In the entries below, how many lines contain the string "parent"? Give the number by itself.

Segment Start: Information given

(** * pyfitterbap.pubsub: the hierarchical publish/subscribe engine

    A shallow embedding of [src/pyfitterbap/pubsub.py] ([_as_bool], [_Topic],
    [PubSub]) and of the two relay functions of [Device] in
    [src/pyfitterbap/comm/ui/main.py], followed by the properties of the
    engine.

    Conventions of the embedding.
    - Python values are the inductive [pyval]; [py_eq] is Python's [==],
      [truthy] is [bool(x)], [callable] is [callable(x)].
    - A [_Topic] object is a node of a rose tree.  The [children] dict is an
      association list in insertion order (the order [dict.values()] iterates
      in).  The weak [parent] reference is not stored: a node is only ever
      created by [_topic_find], as a child of the node that becomes its
      parent, and [parent] is never reassigned, so the parent chain of the
      node reached from the root by the parts [h] is the chain of nodes
      reached by the prefixes of [h].  A reference to a node is therefore
      the list of parts [h] leading to it (a [handle]).
    - Calling a subscriber is an effect on the outside world.  It is
      recorded as a [call] that keeps the callable, the positional arguments
      and the tree as it stands at the moment of the call (what the
      subscriber would read if it called [get] from inside the callback).
      What a subscriber does when it is called is outside the model, but
      for the two relay functions of the bridge.
    - A method of the engine is a function from the tree before the call to
      a [run]: the outcome (a result or the exception raised), the tree
      after the call and the calls made, in order. *)

From Stdlib Require Import String Ascii List Bool ZArith Lia PeanoNat.
Import ListNotations.
Open Scope string_scope.
Open Scope list_scope.

(** ** Python strings *)

Module PyStr.

(** [s[-1]], [None] on the empty string (Python raises IndexError). *)
Fixpoint last_char (s : string) : option ascii :=
  match s with
  | EmptyString => None
  | String c EmptyString => Some c
  | String _ r => last_char r
  end.

(** [s[-1] == c], on a string known not to be empty. *)
Definition last_is (s : string) (c : ascii) : bool :=
  match last_char s with
  | Some c' => (c' =? c)%char
  | None => false
  end.

(** [s[:-1]]. *)
Fixpoint drop_last (s : string) : string :=
  match s with
  | EmptyString => EmptyString
  | String _ EmptyString => EmptyString
  | String c r => String c (drop_last r)
  end.

(** [s.startswith(p)]. *)
Definition startswith (s p : string) : bool := String.prefix p s.

(** [s.endswith(suf)]: some suffix of [s] is [suf]. *)
Fixpoint endswith (s suf : string) : bool :=
  (s =? suf) ||
  match s with
  | EmptyString => false
  | String _ r => endswith r suf
  end.

(** [c in '/$?'] for a one character string [c]. *)
Definition in_strip_set (c : ascii) : bool :=
  (c =? "/")%char || (c =? "$")%char || (c =? "?")%char.

(** The loop [while len(topic) and topic[-1] in '/$?': topic = topic[:-1]];
    every turn shortens the topic, so [length topic] turns are enough. *)
Fixpoint strip_loop (fuel : nat) (topic : string) : string :=
  match fuel with
  | O => topic
  | S fuel' =>
      match last_char topic with
      | Some c =>
          if in_strip_set c then strip_loop fuel' (drop_last topic)
          else topic
      | None => topic
      end
  end.

Definition strip (topic : string) : string :=
  strip_loop (String.length topic) topic.

(** [s.split('/')], accumulating the current part in [cur]. *)
Fixpoint split_from (cur : string) (s : string) : list string :=
  match s with
  | EmptyString => [cur]
  | String c r =>
      if (c =? "/")%char then cur :: split_from EmptyString r
      else split_from (cur ++ String c EmptyString)%string r
  end.

Definition split (s : string) : list string := split_from EmptyString s.

(** ['/'.join(parts)]. *)
Fixpoint join (parts : list string) : string :=
  match parts with
  | [] => EmptyString
  | [p] => p
  | p :: rest => (p ++ "/" ++ join rest)%string
  end.

(** [c.lower()] on an ASCII character. *)
Definition lower_char (c : ascii) : ascii :=
  let n := nat_of_ascii c in
  if (65 <=? n)%nat && (n <=? 90)%nat then ascii_of_nat (n + 32) else c.

(** [s.lower()] on an ASCII string. *)
Fixpoint lower (s : string) : string :=
  match s with
  | EmptyString => EmptyString
  | String c r => String (lower_char c) (lower r)
  end.

End PyStr.

(** ** Python values *)

#[local] Set Warnings "-register-all".

Inductive pyval : Type :=
| VNone
| VBool (b : bool)
| VInt (z : Z)
| VStr (s : string)
| VFn (id : nat)                       (* a function or bound method *)
| VTuple (items : list pyval)
| VDict (entries : list (string * pyval)).

(** [d.get(k)] on the entries of a dict with string keys. *)
Fixpoint dict_get {A : Type} (d : list (string * A)) (k : string) : option A :=
  match d with
  | [] => None
  | (k', v) :: rest => if (k' =? k) then Some v else dict_get rest k
  end.

(** [k in d]. *)
Definition dict_has {A : Type} (d : list (string * A)) (k : string) : bool :=
  match dict_get d k with Some _ => true | None => false end.

(** Python's [a == b].  [bool] is a subclass of [int] ([True == 1]); a
    function equals only itself; tuples compare item by item; dicts compare
    as sets of bindings; values of unrelated types are unequal. *)
Fixpoint py_eq (a b : pyval) : bool :=
  match a, b with
  | VNone, VNone => true
  | VBool x, VBool y => Bool.eqb x y
  | VBool x, VInt y => (Z.b2z x =? y)%Z
  | VInt x, VBool y => (x =? Z.b2z y)%Z
  | VInt x, VInt y => (x =? y)%Z
  | VStr x, VStr y => (x =? y)
  | VFn x, VFn y => (x =? y)%nat
  | VTuple xs, VTuple ys =>
      (fix items (l1 l2 : list pyval) {struct l1} : bool :=
         match l1, l2 with
         | [], [] => true
         | x :: l1', y :: l2' => py_eq x y && items l1' l2'
         | _, _ => false
         end) xs ys
  | VDict xs, VDict ys =>
      forallb (fun kv : string * pyval =>
                 let (k, v) := kv in
                 existsb (fun kw : string * pyval =>
                            let (k', w) := kw in (k =? k') && py_eq v w) ys) xs
      &&
      forallb (fun kw : string * pyval =>
                 let (k', w) := kw in
                 existsb (fun kv : string * pyval =>
                            let (k, v) := kv in (k =? k') && py_eq v w) xs) ys
  | _, _ => false
  end.

(** [x is None]. *)
Definition is_None (x : pyval) : bool :=
  match x with VNone => true | _ => false end.

(** [bool(x)]. *)
Definition truthy (x : pyval) : bool :=
  match x with
  | VNone => false
  | VBool b => b
  | VInt z => negb (z =? 0)%Z
  | VStr s => negb (s =? "")
  | VFn _ => true
  | VTuple l => match l with [] => false | _ => true end
  | VDict d => match d with [] => false | _ => true end
  end.

(** [callable(x)]. *)
Definition callable (x : pyval) : bool :=
  match x with VFn _ => true | _ => false end.

(** [x in l] for a list [l]: some item equals [x]. *)
Definition py_in (x : pyval) (l : list pyval) : bool :=
  existsb (fun e => py_eq e x) l.

(** ** Exceptions and outcomes *)

Inductive exn : Type := ValueError | KeyError | IndexError | TypeError.

Inductive outcome (A : Type) : Type :=
| Ok (a : A)
| Raise (e : exn).
Arguments Ok {A} a.
Arguments Raise {A} e.

(** [_as_bool(x)] *)
Definition _as_bool (x : pyval) : outcome bool :=
  let x := match x with VStr s => VStr (PyStr.lower s) | _ => x end in
  if py_in x [VInt 0; VStr "no"; VStr "off"; VStr "disable"; VStr "disabled";
              VStr "false"; VStr "inactive"] then Ok false
  else if py_in x [VInt 1; VStr "yes"; VStr "on"; VStr "enable"; VStr "enabled";
                   VStr "true"; VStr "active"] then Ok true
  else Raise ValueError.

Segment End: Information given

◆ Written solution
2